Auch im Rest der Republik stößt man auf die gleichen Extreme. Es ist quasi unmöglich einen würdigen Arbeitsplatz zu ergattern. An der Tagesordnung der privaten Unternehmen ist die Flexibilisierung, „Dreiteilung“ ist der neue Trumpf auf dem öffentlichen Sektor. Selbst in den Innenstädten kann die Bevölkerung nicht mit Trinkwasserversorgung rechnen. Die Kanalisation ist vernachlässigt. Der öffentliche Nahverkehr verschlechtert sich, gesundheitliche Dienstleistungen werden zunehmend unzugänglich und in den Schulen wird randaliert. Die Gemeinden des Landes haben sich in Gefahrenzonen für ihre Bewohner*innen verwandelt. Es scheint, als handele es sich bei der Bevölkerung um eine überschüssige Menge, welche die Regierungen dem organisierten Verbrechen übergeben haben.

Die indigenen Proteste beklagen: “Dem Volk der Naso anzugehören, stellt für die Firma Ganadera Bocas S.A. eine Gefahr dar, weil es das Recht verletzt, nach dem der Privatbesitzes über dem Gemeinbesitz steht … da nützt es auch nichts, dass das Volk der Naso bereits vor der Gründung des Staates Panama dort war. Weit vor der kolonialen Invasion durch die Spanier. Weit bevor die Firma jene Ländereien kaufte. Angehöriger des Volkes der Naso zu sein bedeutet für die Regierung: einem Volk anzugehören, das sich auf dem Weg zum Aussterben befindet.“

Im Rest des Landes stehen Hamsterkäufe, Plünderungen und Überfälle auf der Tagesordnung. In außerplanmäßigen Verhandlungen, die in der letzten Woche des Jahres 2009 feierlich abgeschlossen wurden, bewilligte die Abgeordnetenversammlung ein neues Gesetzesprojekt. Dieses verwandelt, entgegen der Verfassung, alle Küsten, Inseln und Uferlandschaften in ein Revier für die Bereicherung einiger weniger Spekulanten. Präsident Ricardo Martinelli erließ das Gesetz und schickte es gleich zur Veröffentlichung an die Tageszeitung Gazeta Oficial. Die Piraten haben jetzt das Patentrecht auf eine Kreuzfahrt.

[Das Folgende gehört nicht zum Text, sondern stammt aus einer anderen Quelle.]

Record control p : Prop := {
  ct_done : done_ p = draining (state_ p);
  ct_created : state_ p = kCreated -> starter p = SIdle;
  ct_running : state_ p = kRunning -> starter p = SReturned (Ok tt);
  ct_failed : state_ p = kFailed -> returned (starter p) = true;
  ct_draining : state_ p = kDraining -> leaving (manager p) = true;
  ct_stopper : match stopper p with
               | TIdle => (rank (state_ p) < 4)%nat
               | TReturned => state_ p = kStopped
               | _ => state_ p = kStopping
               end;
  ct_spawned : manager p = MNone <-> spawned (starter p) = false;
  ct_assigned : managerTask_ p = assigned (starter p);
  ct_published : fieldsPublished_ p = published (starter p);
  ct_watches : spawned (starter p) = true -> cancelWatches_ p = true;
  ct_emplaced : starter p = SSpawn -> cancelWatches_ p = true;
  ct_ok : starter p = SReturned (Ok tt) -> startupResult_ p = rReady;
  ct_event : readyEvent_ p = true -> startupResult_ p <> rPending;
  ct_switch : starter p = SSwitch -> readyEvent_ p = true;
  ct_resolved : past_resolution (manager p) = true -> startupResult_ p <> rPending;
  ct_finished : manager p = MFinished -> readyEvent_ p = true;
  ct_send : stopper p = TMgrSend -> startupResult_ p <> rPending;
  ct_fields : match stopper p with
              | TFields kCreated => starter p = SIdle
              | TFields (kRunning | kFailed) => returned (starter p) = true
              | TFields kDraining => leaving (manager p) = true
              | TFields (kStopping | kStopped) => False
              | TMgrResolve | TMgrSend | TMgrSync => assigned (starter p) = true
              | TTake | TJoin _ | TWatches | TStore | TReturned => quiet (starter p) (manager p)
              | _ => True
              end;
}.

Lemma control_initial : control initial.
Proof. split; simpl; try done; lia. Qed.

(** What [stop] knows from the state it left. *)
Lemma control_left p :
  control p -> (rank (state_ p) < 4)%nat ->
  match state_ p with
  | kCreated => starter p = SIdle
  | kRunning | kFailed => returned (starter p) = true
  | kDraining => leaving (manager p) = true
  | kStarting => True
  | kStopping | kStopped => False
  end.
Proof.
  intros [_ C1 C2 C3 C4 _ _ _ _ _ _ _ _ _ _ _ _ _] Hr.
  destruct (state_ p); simpl in *; auto; [by rewrite C2|lia..].
Qed.

(** No manager to wait for: none was created, or it is on its way out. *)
Lemma control_no_manager previous p :
  control p -> stopper p = TFields previous -> managerTask_ p = false ->
  (previous = kStarting -> fieldsPublished_ p = true) ->
  quiet (starter p) (manager p).
Proof.
  intros [_ _ _ _ _ C1 C2 C3 C4 _ _ _ _ _ _ _ _ C5] Hst Hm Hp. unfold quiet.
  rewrite Hst in *. rewrite C3 in Hm. rewrite C4 in Hp.
  destruct previous; auto;
    destruct (starter p) as [| | | | | | | | |[[]|[]]]; simpl in *; intuition congruence.
Qed.

Lemma control_step p p' : control p -> step p p' -> control p'.
Proof.
  intros C Hs. apply step_act in Hs. pose proof (control_left p C) as CL.
  pose proof (fun s => control_no_manager s p C) as CN.
  destruct Hs; destruct C; try (destruct err; try done); try destruct b;
    destruct_and?; destruct_or?; destruct_and?; subst; known_control; known_control.
  all: split; simpl in *; try done.
  all: try solve [congruence | lia | eauto | intuition congruence].
  all: clear CL CN; unfold quiet in *; destruct (stopper p) as [|[]| | | | | | | |] eqn:?;
    known_control; simpl in *; try solve [done | congruence | lia | intuition congruence].
  all: simplify_eq; destruct (manager p); simpl in *; solve [done | intuition congruence].
Qed.

(** An invariant that may use [control] holds in every reachable state. *)
Lemma reachable_ind_control (I : Pool Q -> Prop) :
  I initial -> (forall p p', control p -> I p -> act p p' -> I p') ->
  forall p, reachable p -> control p /\ I p.
Proof.
  intros H0 HI. apply (rtc_ind_r (fun p => control p /\ I p)).
  - split; [apply control_initial|done].
  - intros p p' _ Hs [C HIp]. split; [by eapply control_step|].
    eapply HI; [done..|by apply step_act].
Qed.

Lemma reachable_control p : reachable p -> control p.
Proof. intros Hr. by apply (reachable_ind_control (fun _ => True)). Qed.
End Control.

Die Proteste der indigenen Gemeinden dienen jenen Panamaer*innen als Lektion, die noch immer nicht aufwachen wollen angesichts der gewaltsamen Enteignungen, den organisierten Verbrechen und täglichen Hinrichtungen, denen sie zum Opfer fallen. Die Lebenshaltungskosten und die Kosten für den Basisbedarf steigen kontinuierlich, während die Beschäftigung abnimmt. Die Unsicherheit mit der man im Land wie auch in den indigenen Bezirken lebt, ist ein Resultat der öffentlichen Politik, welche sich im Jahr 2010 ändern muss. Wenn die aktuelle Regierung nicht ihre Verantwortung anerkennt, sollte sich die Bevölkerung im Hinblick auf 2014 organisieren und neue Entscheidungsträger*innen mit einer Vision für das Land wählen!

Ngobe, Emberá, Naso, Kuna und Panamaer zu sein, bedeutet die Erde als Lebewesen zu sehen, riechen, hören und zu spüren. Unsere Mutter Erde.

– Marco A. Gandásegui jr. ist Professor an der Universidad de Panamá und assoziierter Forschungsbeauftragter des CELA (Zentrum für Lateinamerika-Studien)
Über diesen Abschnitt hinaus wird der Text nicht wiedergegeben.